*** Opening of PROVIDED INFORMATION ***
Lemma hex_byte_nonzero b : 0 <= b < 256 -> Forall (fun c => c <> 0) (hex_byte b).
Proof.
  intros Hb. assert (forall n, 0 <= n < 16 -> hex_digit n <> 0) as Hh by (intros n Hn; unfold hex_digit; destruct (n <? 10); lia).
  repeat constructor; apply Hh; [split; [apply Z.div_pos; lia|apply Z.div_lt_upper_bound; lia]|apply Z.mod_pos_bound; lia].
Qed.

(** The text of a digest is two hexadecimal digits for each of its bytes. *)
Theorem agc_md5_string_correct buf digest : length buf = 33%nat -> length digest = 16%nat -> Forall (fun b => 0 <= b < 256) digest ->
  exists s, agc_md5_string buf digest = Ok s /\ cstring s = digest ≫= hex_byte.
Proof.
  intros Hb Hd Hr. unfold agc_md5_string, blit. rewrite Hb. cbn [length Nat.add Nat.leb]. cbn [rbind].
  set (d := take 32 buf ++ _).
  destruct (md5_loop_text digest [] d 0) as (rest & E & Hne & _); [done|unfold d; rewrite length_app, length_take; cbn [length app]; lia|].
  cbn [app] in E. rewrite E. eexists. split; [done|]. destruct Hne as [r ->]; [by destruct digest|]. apply cstring_text.
  clear - Hr. induction Hr as [|b l Hb _ IH]; cbn [mbind list_bind]; [constructor|]. apply Forall_app. split; [by apply hex_byte_nonzero|done].
Qed.

Lemma agc_md5_string_correct_witness :
  exists s, agc_md5_string (replicate 33 7) (replicate 16 171) = Ok s /\ cstring s = bytes_of "abababababababababababababababab".
Proof. apply (agc_md5_string_correct (replicate 33 7) (replicate 16 171)); [done|done|]. by apply Forall_replicate. Defined.

(** A time of a second and a half is taken for one of a second and half a
    millisecond. *)
Theorem agc_interval_time_wrong : agc_interval_time_from_timeval 1 500000 = 1000500.
Proof. reflexivity. Qed.
Lemma conn_step_inv w p go : inv w -> exists w', conn_step p go w = Ok w' /\ inv w'.
Proof.
  intros Hi. unfold conn_step. destruct (conns w !! p) as [c|] eqn:Hc; [|by eauto].
  destruct (c_pc c) eqn:Hpc; try (by eauto);
    try (destruct (conn_access w p c Hi Hc) as [d ->]; [places|]; cbn [rbind]).
  - eexists. split; [done|]. pose proof (conn_goto w p c (Conn (c_sock c) (c_running c) CAdd) (threads w + 1) Hi Hc) as H.
    destruct w. apply H; clear H; places.
  - eexists. split; [done|]. destruct (i_list w Hi) as [Hnd Hin].
    assert (p ∉ connections w) as Hp by (rewrite Hin; intros (c' & Hc' & Hl); rewrite Hc in Hc'; injection Hc' as <-; by rewrite Hpc in Hl).
    pose proof (conn_move w p c (Conn (c_sock c) true CLoop) (threads w) (p :: connections w) (recycled w) (trecycled w) Hi Hc) as H.
    destruct w. apply H; clear H; cbn [connections] in *; [places| |places..].
    split; [by constructor|]. split; [|intros q Hq; rewrite elem_of_cons; tauto]. split; [places|left].
  - destruct (_ && go); [by eauto|]. eexists. split; [done|]. pose proof (conn_goto w p c (Conn (c_sock c) (c_running c) CBye) (threads w) Hi Hc) as H.
    destruct w. apply H; clear H; places.
  - eexists. split; [done|]. pose proof (conn_goto w p c (Conn (c_sock c) (c_running c) CRemove) (threads w) Hi Hc) as H.
    destruct w. apply H; clear H; places.
  - eexists. split; [done|]. destruct (i_list w Hi) as [Hnd Hin].
    pose proof (conn_move w p c (Conn (c_sock c) (c_running c) CClose) (threads w) (unlink p (connections w)) (recycled w) (trecycled w) Hi Hc) as H.
    destruct w. apply H; clear H; cbn [connections] in *; [places| |places..].
    split; [by apply unlink_nodup|]. setoid_rewrite unlink_elem; [|done..]. split; [places|tauto].
  - by apply close_conn_inv.
  - eexists. split; [done|]. pose proof (conn_move w p c (Conn (c_sock c) (c_running c) CForget) (threads w) (connections w) ({[p]} ∪ recycled w) (trecycled w) Hi Hc) as H.
    pose proof (same_list w p c (Conn (c_sock c) (c_running c) CForget) Hi Hc) as Hs.
    destruct w. apply H; clear H; cbn [connections] in *; [places|apply Hs; places|places..].
  - eexists. split; [done|]. pose proof (conn_move w p c (Conn (c_sock c) (c_running c) CForget2) (threads w) (connections w) (recycled w) ({[p]} ∪ trecycled w) Hi Hc) as H.
    pose proof (same_list w p c (Conn (c_sock c) (c_running c) CForget2) Hi Hc) as Hs.
    destruct w. apply H; clear H; cbn [connections] in *; [places|apply Hs; places|places..].
  - eexists. split; [done|]. pose proof (conn_goto w p c (Conn (c_sock c) (c_running c) CDec) (threads w) Hi Hc) as H.
    destruct w. apply H; clear H; places.
  - eexists. split; [done|]. pose proof (conn_goto w p c (Conn (c_sock c) (c_running c) CDone) (threads w - 1) Hi Hc) as H.
    destruct w. apply H; clear H; places.
Qed.
Lemma visit_kill_keeps l : forall w w', visit kill l w = Ok w' -> measure w' = measure w /\ done w' = done w /\ stop w' = stop w.
Proof.
  induction l as [|p l IH]; intros w w'; cbn [visit]; [by intros [= <-]|].
  unfold access. destruct (pools w !! p) as [d|]; [|done]. cbn [rbind]. destruct (conns w !! p) as [c|] eqn:Hc; [|done].
  intros (w1 & H1 & H2)%rbind_inv. destruct (IH _ _ H2) as (E1 & E2 & E3). rewrite E1, E2, E3. clear IH H2 E1 E2 E3. unfold kill in H1.
  assert (measure (set_conn p (Conn (c_sock c) false (c_pc c)) w) = measure w) as Em.
  { unfold measure. fields. rewrite (sum_insert _ _ _ _ _ Hc). cbn. lia. }
  destruct (c_sock c).
  - unfold sock_close, access in H1. cbn [pools set_conn with_conns] in H1. destruct (pools w !! p) as [[fd|]|]; cbn [rbind] in H1; [|injection H1 as <-; done|done].
    destruct (bool_decide _); [|done]. injection H1 as <-. done.
  - injection H1 as <-. done.
Qed.

(** One step of the system that changes something. *)
Definition changes (w w' : world) : Prop := exists a, step true a w = Ok w' /\ w' <> w.

Lemma goto_measure w p c c' w1 : conns w !! p = Some c -> conns w1 = <[p := c']> (conns w) -> runtime w1 = runtime w -> stop w1 = stop w ->
  measure w1 = measure w - conn_rank (c_pc c) + conn_rank (c_pc c') + (Z.of_nat (size (recycled w1)) - Z.of_nat (size (recycled w)))
    + (Z.of_nat (size (trecycled w1)) - Z.of_nat (size (trecycled w))).
Proof. intros Hc E1 E2 E3. unfold measure. rewrite E1, E2, E3, (sum_insert _ _ _ _ _ Hc). lia. Qed.

Ltac moved p w Hc Hpc := erewrite goto_measure; [|exact Hc|fields; reflexivity|done|done]; fields; rewrite Hpc; cbn [conn_rank];
  try pose proof (size_add p (recycled w)); try pose proof (size_add p (trecycled w)); lia.

Lemma close_conn_measure w p c w' : done w = true -> conns w !! p = Some c -> c_pc c = CClose -> close_conn p c w = Ok w' -> done w' = true /\ (w' = w \/ measure w' < measure w).
Proof.
  intros Hd Hc Hpc. unfold close_conn. intros (d & _ & H)%rbind_inv. destruct (c_sock c).
  - apply rbind_inv in H as (w1 & H1 & [= <-]). destruct (sock_close_keeps _ _ _ H1) as (E1 & E2 & E3 & E4 & F1 & F2 & F3). split; [fields; congruence|]. right.
    rewrite <- E1. rewrite <- E3 in Hc. moved p w1 Hc Hpc.
  - injection H as <-. split; [done|]. right. moved p w Hc Hpc.
Qed.

Lemma conn_step_measure w p go w' : done w = true -> conn_step p go w = Ok w' -> done w' = true /\ (w' = w \/ measure w' < measure w).
Proof.
  intros Hd. unfold conn_step. destruct (conns w !! p) as [c|] eqn:Hc; [|intros [= <-]; auto].
  destruct (c_pc c) eqn:Hpc; try (intros [= <-]; by auto); try (apply close_conn_measure; done);
    try (unfold access; destruct (pools w !! p); [cbn [rbind]|done]); try (rewrite Hd; cbn [negb andb]); intros [= <-]; (split; [done|]); right; moved p w Hc Hpc.
Qed.

Lemma accept_conn_measure w p fd named launched w' : inv w -> runtime w = RAccept p -> done w = true ->
  accept_conn p fd named launched w = Ok w' -> done w' = true /\ (w' = w \/ measure w' < measure w).
Proof.
  intros Hi Hr Hd. pose proof (i_rt w Hi) as Hrt. rewrite Hr in Hrt. destruct Hrt as (Hp & _ & Hnc & _). unfold accept_conn.
  destruct (bool_decide (fd ∈ opened w)); [intros [= <-]; auto|]. unfold access. rewrite Hp. cbn [rbind]. destruct named.
  - intros [= <-]. split; [done|]. right. unfold measure. fields. rewrite Hr, sum_fresh by done. cbn [rt_rank c_pc].
    assert (conn_rank (if launched then CNew else CNone) <= 12) by (destruct launched; cbn; lia). lia.
  - intros (w1 & H1 & [= <-])%rbind_inv. destruct (sock_close_keeps _ _ _ H1) as (E1 & E2 & E3 & E4 & F1 & F2 & F3). split; [fields; by rewrite E2|]. right.
    unfold measure. fields. rewrite F2, F3, E3, E4. fields. rewrite Hr. cbn [rt_rank]. pose proof (size_add p (recycled w)). lia.
Qed.

Lemma runtime_step_measure w a w' : inv w -> done w = true -> runtime_step a w = Ok w' -> done w' = true /\ (w' = w \/ measure w' < measure w).
Proof.
  intros Hi Hd. unfold runtime_step. destruct (runtime w) as [|p|p|p| | |] eqn:Hr.
  - rewrite Hd. intros [= <-]. split; [done|]. right. unfold measure. fields. rewrite Hr. cbn [rt_rank]. lia.
  - destruct (lsock w); [|done]. intros (d & _ & [= <-])%rbind_inv. split; [done|]. right. unfold measure. fields. rewrite Hr. cbn [rt_rank]. lia.
  - destruct a as [|fd named launched]; [|by apply accept_conn_measure]. intros [= <-]. split; [done|]. right. unfold measure. fields. rewrite Hr. cbn [rt_rank].
    pose proof (size_add p (recycled w)). lia.
  - intros (d & _ & [= <-])%rbind_inv. split; [done|]. right. unfold measure. fields. rewrite Hr. cbn [rt_rank]. lia.
  - intros (w1 & H1 & [= <-])%rbind_inv. destruct (close_listener_keeps _ _ H1) as (E1 & E2 & E3 & _). split; [fields; congruence|]. right.
    rewrite <- E1. unfold measure. fields. rewrite E3, Hr. cbn [rt_rank]. lia.
  - intros [= <-]. split; [done|]. right. unfold measure. fields. rewrite Hr. cbn [rt_rank]. pose proof (size_add 1 (recycled w)). lia.
  - intros [= <-]. auto.
Qed.
(** Every operation is allowed when it is called. *)
Fixpoint legal (ops : list op) (st : state) (rt : tree region) : bool :=
  match ops with
  | [] => true
  | o :: ops =>
      enabled rt o st &&
      match step o st with
      | Ok (r, st') =>
          match region_step (global_pool st) (refused o st) rt o r with
          | Some rt' => legal ops st' rt'
          | None => true
          end
      | _ => true
      end
  end.

End Follow.

(** ** An allocator on its own *)

(** A node is taken, or those of the nodes held that have the given addresses
    are given back, as one list in that order. *)
Inductive node_op := TakeNode (size : Z) | GiveNodes (addrs : list Z).

(** The node at an address, taken out of those held. *)
Fixpoint pick_node (x : Z) (held : list memnode) : option memnode * list memnode :=
  match held with
  | [] => (None, [])
  | n :: held => if n_addr n =? x then (Some n, held) else let (r, held) := pick_node x held in (r, n :: held)
  end.

Fixpoint pick_nodes (addrs : list Z) (held : list memnode) : list memnode * list memnode :=
  match addrs with
  | [] => ([], held)
  | x :: addrs =>
      let (r, held) := pick_node x held in
      let (l, held) := pick_nodes addrs held in
      (match r with Some n => n :: l | None => l end, held)
  end.

Fixpoint use_allocator `{Malloc} (a : Z) (ops : list node_op) (held : list memnode) (m : mem) : result (list memnode * mem) :=
  match ops with
  | [] => Ok (held, m)
  | TakeNode size :: ops =>
      let! (r, m) := allocator_alloc a size m in
      use_allocator a ops (match r with Some n => n :: held | None => held end) m
  | GiveNodes addrs :: ops =>
      match pick_nodes addrs held with
      | ([], held) => use_allocator a ops held m
      | (l, held) => let! m := allocator_free a l m in use_allocator a ops held m
      end
  end.
Lemma rel_update p t t' a b c c' :
  tree_rel R t t' -> R a b -> tree_rel R c c' -> tree_rel R (update keyA p a c t) (update keyB p b c' t').
Proof.
  intros Ht Hab Hc. induction Ht as [|x y u u' s s' HR Hu IHu Hs IHs]; simpl; [constructor|]. rewrite (Hkey _ _ HR).
  destruct (keyA x =? p); by constructor.
Qed.

Lemma rel_remove p t t' : tree_rel R t t' -> tree_rel R (remove keyA p t) (remove keyB p t').
Proof.
  induction 1 as [|x y u u' s s' HR Hu IHu Hs IHs]; simpl; [constructor|]. rewrite (Hkey _ _ HR). destruct (keyA x =? p); [done|by constructor].
Qed.

Lemma rel_elems t t' : tree_rel R t t' -> Forall2 R (elems t) (elems t').
Proof. induction 1; simpl; [constructor|]. constructor; [done|]. by apply Forall2_app. Qed.

Lemma rel_keys t t' : tree_rel R t t' -> keyB <$> elems t' = keyA <$> elems t.
Proof. intros Ht%rel_elems. induction Ht; [done|]. cbn [fmap list_fmap]. f_equal; [by apply Hkey|done]. Qed.

End Related.

(** ** Pools and regions *)

Definition structs (d : pool) : list Z := (c_addr <$> p_cleanups d) ++ (c_addr <$> p_pre_cleanups d) ++ p_free_cleanups d.

(** A pool shows its user the region [r]; the structures of cleanups are blocks
    that are not used for anything else. *)
Record shows (d : pool) (r : region) : Prop := {
  sh_addr : r_addr r = p_addr d;
  sh_abort : r_abort_fn r = p_abort_fn d;
  sh_blocks : Forall (in_ring (p_ring d)) (r_blocks r);
  sh_cleanups : r_cleanups r = (fun c => (c_data c, c_plain c, c_child c)) <$> p_cleanups d;
  sh_pre : r_pre_cleanups r = (fun c => (c_data c, c_plain c)) <$> p_pre_cleanups d;
  sh_structs : (p_addr d, SIZEOF_POOL_T) :: ((fun a => (a, SIZEOF_CLEANUP_T)) <$> structs d) ⊆+ r_blocks r }.

Lemma shows_calls d r :
  shows d r -> run_cleanups (p_cleanups d) = plain_calls r /\ run_cleanups (p_pre_cleanups d) = pre_calls r /\ run_child_cleanups (p_cleanups d) = child_calls r.
Proof.
  intros [_ _ _ Hc Hp _]. unfold run_cleanups, run_child_cleanups, plain_calls, pre_calls, child_calls. by rewrite Hc, Hp, <- !list_fmap_compose.
Qed.

Definition pool_entries := entries p_allocator.
Definition pool_own := own p_allocator.
Definition foot_pools (E : list (Z * pool)) : list (Z * Z) := E ≫= fun x => blk <$> p_ring x.2.

#[global] Instance foot_pools_proper : Proper ((≡ₚ) ==> (≡ₚ)) foot_pools.
Proof. intros E1 E2 HE. unfold foot_pools. by rewrite HE. Qed.

(** The allocator of a pool is there, and its owner is the pool unless the pool
    uses that of its parent. *)
Definition entry_ok (ow : gmap Z Z) (x : Z * pool) : Prop :=
  pool_ok x.2 /\ exists o, ow !! p_allocator x.2 = Some o /\ (o = p_addr x.2 <-> p_allocator x.2 <> x.1).

(** A part of the tree, below a pool with the allocator [pa]. *)
Record forest_ok (m : mem) (pa : Z) (E : list (Z * pool)) (F : list (Z * Z)) : Prop := {
  fo_mem : mem_ok m (foot_pools E ++ F);
  fo_entries : Forall (entry_ok (owners m)) E;
  fo_own : NoDup (pa :: pool_own E) }.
*** Close of PROVIDED INFORMATION ***
### ASSIGNMENT
Show every line from the listing above in which the string "replicate" appears.

### ANSWER BOX
  exists s, agc_md5_string (replicate 33 7) (replicate 16 171) = Ok s /\ cstring s = bytes_of "abababababababababababababababab".
Proof. apply (agc_md5_string_correct (replicate 33 7) (replicate 16 171)); [done|done|]. by apply Forall_replicate. Defined.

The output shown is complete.